1. TEMPL: A Reality Check for AI Molecular Docking

In computational drug chemistry, we’re flooded with new AI molecular docking models. Every paper claims its model is faster and more accurate, predicting how drug molecules “shake hands” with target proteins with unprecedented precision. But there’s a nagging question: have these AI models truly learned physical chemistry, or have they just become really good at memorizing the PDB database?

This new paper gives us a very useful reality check.

The AI Learned to Copy Homework

The new method is called TEMPL. Its principle is almost shamelessly simple. It doesn’t try to learn complex physics or chemistry. Instead, it acts like that average student in class who has a simple survival strategy: copy the homework.

Here’s how it works:

When you give TEMPL a new molecule and ask it to predict the binding pose, it first searches a huge reference database for a molecule that looks most similar to yours and already has a crystal structure.

Then, it identifies the common chemical backbone between the two molecules. It pins this shared part down, fixing it in the same position as the original molecule.

Finally, it takes the extra parts of your molecule—the bits that are different—and just finds a comfortable spot for them nearby.

The entire process involves no energy calculations and no physics. It’s just imitation.

So, How Did It Do?

Now for the interesting part. How well did this homework-copying student perform on the test?

On a relatively simple test (the PDBBind benchmark), its accuracy was 22.1%. That’s not high, but it’s on par with some traditional docking software and even better than some deep learning models.

This is like finding out that the student who only copies homework actually passed the final exam. This likely means the test was too easy, with many questions identical to those in the practice workbook.

But on a tougher test designed to prevent cheating (the PoseBusters benchmark), TEMPL’s performance plummeted to 8.9% accuracy.

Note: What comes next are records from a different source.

(* ===== verification/Telemetry.v ===== *)
(** The cache's counters ([runtime/src/telemetry.cpp],
    [runtime/include/expert/runtime/telemetry.hpp]): relaxed 64-bit atomics that the
    cache adds to, sets, or raises to a maximum.

    A counter is named by its member and, for the arrays, its index (0 for a plain
    member); the map holds the counters that have been touched. The counters that
    add up durations ([..._ns_]) are readings of a clock and are not modelled. *)

From S2P Require Import Prelude.

Definition Telemetry : Type := gmap (string * Z) Z.

Definition telemetry_get (m : string) (i : Z) (t : Telemetry) : Z := default 0 (t !! (m, i)).

Definition telemetry_add (m : string) (i v : Z) (t : Telemetry) : Telemetry :=
  <[(m, i) := add64 (telemetry_get m i t) v]> t.

Definition telemetry_set (m : string) (i v : Z) (t : Telemetry) : Telemetry :=
  <[(m, i) := v]> t.

(** The compare-and-swap loop of [maximize]: the counter ends at the larger value. *)
Definition telemetry_maximize (m : string) (i v : Z) (t : Telemetry) : Telemetry :=
  if telemetry_get m i t <? v then <[(m, i) := v]> t else t.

And that’s not all. The researchers found that even among the 22.1% of “correct” answers, two-thirds of the poses were physically impossible—the atoms were crammed so close together they would have collided.

What Does This Tell Us?

So, is TEMPL a good tool? Obviously not.

But it is an extremely important tool.

It sets a new, somewhat harsh, but absolutely necessary baseline for our entire field. From now on, before any new AI docking model boasts about its performance, it must first answer the question: “Did you score better than TEMPL, the model that only copies homework?”

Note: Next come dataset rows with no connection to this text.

Definition vram_stale_resident_bytes (minimum_age : Z) : M Z :=
  acquire_lock ;*
  let* c := get in
  if shutting_down c then ret 0
  else ret (foldl (fun bytes ke =>
    if stale_resident minimum_age c ke.2 then saturating_add bytes (vram_reserved ke.2)
    else bytes) 0 (ordered key_ltb (entries c))).

Record CacheEntrySnapshot := mkEntrySnapshot {
  es_state : CacheState;
  es_reference_count : Z;
  es_waiter_count : Z;
  es_has_host_copy : bool;
  es_has_device_copy : bool;
  es_ram_protected : bool;
  es_vram_resident : bool;
  es_frequency : Z;
  es_routing_score_mass_q20 : Z;
  es_routing_score_peak_q20 : Z;
  es_placement_temperature : Z;
  es_last_access : Z }.

Definition inspect (k : ExpertKey) : M (option CacheEntrySnapshot) :=
  acquire_lock ;*
  let* c := get in
  ret ((fun e => mkEntrySnapshot (state e) (references e)
          (Z.of_nat (size (waiters e) + size (host_waiters e))) (has_host_bytes e)
          (is_some (device e)) (ram_protected e) (vram_resident e) (frequency e)
          (routing_score_mass_q20 e) (routing_score_peak_q20 e) (temperature_locked e)
          (last_access e)) <$> entries c !! k).

(** ** Cancellation, release, trimming, shutdown *)

(** The part of the two cancel functions that runs once the last waiter is gone; the
    operations to cancel outside the lock. *)
Definition abandon_entry (k : ExpertKey) : M (Z * Z) :=
  let* e := entry_at k in
  if has_waiters_locked e then ret (0, 0)
  else
    set_entry k (fun e => e <| abandon := true |>) ;*
    when (bool_decide (state e = ram_ready) && negb (preparing_host e)) (
      release_staging_locked k ;*
      when (negb (is_some (host_copy e))) (
        release_host_locked k ;* transition_locked k absent) ;*
      set_entry k (fun e => e <| abandon := false |>) ;*
      update_usage_locked) ;*
    ret (io_operation e, upload_operation e).

Definition cancel_waiter (k : ExpertKey) (id : Z) : M (Z * Z) :=
  acquire_lock ;*
  let* c := get in
  match entries c !! k ≫= (fun e => waiters e !! id) with
  | None => ret (0, 0)
  | Some o =>
    record_waiter_completion (acquire_priority o) ;*
    settle (AcquireSettled id (mkStatus cancelled "expert acquisition cancelled") None) ;*
    count_at "cancellations_by_priority_" (acquire_priority o) ;*
    set_entry k (fun e => e <| waiters %= delete id |>) ;*
    count "cancellation_count_" ;*
    let* operations := abandon_entry k in
    refresh_task_indexes_locked k ;* ret operations
  end.

Definition cancel_host_waiter (k : ExpertKey) (id : Z) : M (Z * Z) :=
  acquire_lock ;*
  let* c := get in
  match entries c !! k ≫= (fun e => host_waiters e !! id) with
  | None => ret (0, 0)
  | Some o =>
    record_waiter_completion (preload_priority o) ;*
    settle (PreloadSettled id (mkStatus cancelled "host preload cancelled") false None) ;*
    count_at "cancellations_by_priority_" (preload_priority o) ;*
    set_entry k (fun e => e <| host_waiters %= delete id |>) ;*
    count "cancellation_count_" ;*
    let* operations := abandon_entry k in
    refresh_task_indexes_locked k ;* ret operations
  end.

Definition release_reference (k : ExpertKey) : M unit :=
  acquire_lock ;*
  let* c := get in
  match entries c !! k with
  | None => ret tt
  | Some e =>
    if references e =? 0 then ret tt
    else
      remove_reference_locked k ;*
      modify (fun c => c <| access_clock %= inc64 |>) ;*
      let* c := get in
      set_entry k (fun e => e <| last_access := access_clock c |>)
  end.

Fixpoint trim_loop (fuel : nat) (ram_target vram_target : Z) : M unit :=
  match fuel with
  | O => throw out_of_fuel
  | S fuel =>
    let* c := get in
    if (ram_bytes c >? ram_target) || (vram_bytes c >? vram_target) then
      let* progress := evict_one_locked
        (plain_eviction (ram_bytes c >? ram_target) (vram_bytes c >? vram_target) None) in
      if progress then trim_loop fuel ram_target vram_target else ret tt
    else ret tt
  end.

Definition trim_to (ram_target vram_target : Z) : M (Z * Z) :=
  acquire_lock ;*
  let* c := get in
  trim_loop (evict_fuel c) ram_target vram_target ;*
  let* c := get in
  ret (ram_bytes c, vram_bytes c).

(** [ExpertCache::usage] and [ExpertCache::trim]: the difference to the counters last
    published. *)
Definition usage (c : Core D) : Z * Z :=
  (telemetry_get "ram_bytes_" 0 (metrics c), telemetry_get "vram_bytes_" 0 (metrics c)).

Definition trim : M Z :=
  let* c := get in
  let before := usage c in
  let* after := trim_to 0 0 in
  ret (add64 (sub64 before.1 after.1) (sub64 before.2 after.2)).

Definition configure_vram_budget (b : TierBudget) (transient : Z) : M Status :=
  acquire_lock ;*
  let* c := get in
  if shutting_down c then ret (mkStatus cancelled "expert cache is shutting down")
  else if negb (valid_budget b) || (transient >=? high_watermark_bytes b)
  then ret (mkStatus invalid_arg "invalid fitted expert VRAM budget")
  else if negb (vram_bytes c =? 0)
  then ret (mkStatus invalid_arg "expert VRAM budget cannot change after first admission")
  else
    modify (fun c => c <| config %= fun cfg => cfg <| vram := b |>
      <| placement %= fun p => p <| placement_vram_transient_bytes := transient |> |> |>) ;*
    ret success.

(** The critical section of [shutdown]: the operations to cancel afterwards. *)
Definition shutdown : M (list Z * list Z) :=
  acquire_lock ;*
  let* c := get in
  if shutting_down c then ret ([], [])
  else
    modify (fun c => c <| shutting_down := true |> <| host_worker_stop := true |>) ;*
    for_each (ordered key_ltb (entries c)).*1 (fun k =>
      fail_waiters_locked k (mkStatus cancelled "expert cache shutdown")) ;*
    let* c := get in
    let l := (ordered key_ltb (entries c)).*2 in
    ret (filter (fun o => o <> 0) (io_operation <$> l),
         filter (fun o => o <> 0) (upload_operation <$> l)).
End Operations.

If your model can’t beat this simple, template-based copying method, why should we believe it has learned any deep principles of physical chemistry, rather than just memorizing the training set in a more complicated way?

TEMPL is the mirror that shows whether an AI model is a true scholar or just pretending to be one.

📜Title: TEMPL: A Template-Based Protein-Ligand Pose Prediction Baseline 📜Paper: https://doi.org/10.26434/chemrxiv-2025-0v7b1 💻Code: https://github.com/CZ-OPENSCREEN/TEMPL

2. Bio-KGvec2go: Instantly Usable, Always-Current Knowledge Graph Embeddings

In bioinformatics, a Knowledge Graph is like a high-definition map of the complex biological world. It connects scattered points like genes, proteins, diseases, and phenotypes with their relationships, forming a vast network. Knowledge Graph Embeddings (KGE) are a mathematical way to convert each “location” on this map (like a gene) into a vector coordinate. With these coordinates, a machine can understand the relationships between them to make predictions and inferences.

This sounds great, but there’s a tricky problem: the map of biological knowledge is updated almost daily. New gene functions are discovered, and new disease associations are reported. If you use a year-old map for navigation, you might miss a new subway line or even take the wrong path. Similarly, using a KGE trained on an outdated version of the Gene Ontology (GO) will hurt the performance of your machine learning model.

For many labs, keeping up with this pace of updates is too costly. Constantly downloading new data and retraining these complex embedding models consumes a lot of computational resources and is tedious.

The Bio-KGvec2go platform was built to solve this problem. You can think of it as a central kitchen for knowledge graph embeddings.

Its working principle is simple: 1. Automatic Monitoring: It acts as a sentinel, periodically checking important biological knowledge bases like GO and the Human Phenotype Ontology (HPO) for new releases. 2. Smart Updates: It calculates the checksum of new and old versions to confirm that the content has actually changed before proceeding. This avoids unnecessary work. 3. Batch Production: Once an update is confirmed, it automatically runs a whole suite of different KGE models, like TransE, DistMult, and HolE. Researchers know that no single model is perfect. Providing a “toolbox” of models allows users to choose the best tool for their specific research task, whether it’s predicting hierarchical relationships or associations. This is a well-informed design choice.

Ultimately, the platform offers researchers three straightforward functions:

The greatest value of this tool is that it makes this technology accessible. It allows smaller research teams without powerful computing clusters to use the latest and most advanced data representation methods on an equal footing. When barriers to data and tools are broken down, we are more likely to see breakthroughs in areas like protein function prediction and gene-disease association analysis.

The authors also plan to add more knowledge graphs and embedding models in the future and improve the user experience with features like auto-completion and spell-checking for concept names. These improvements will make an already useful tool even more powerful.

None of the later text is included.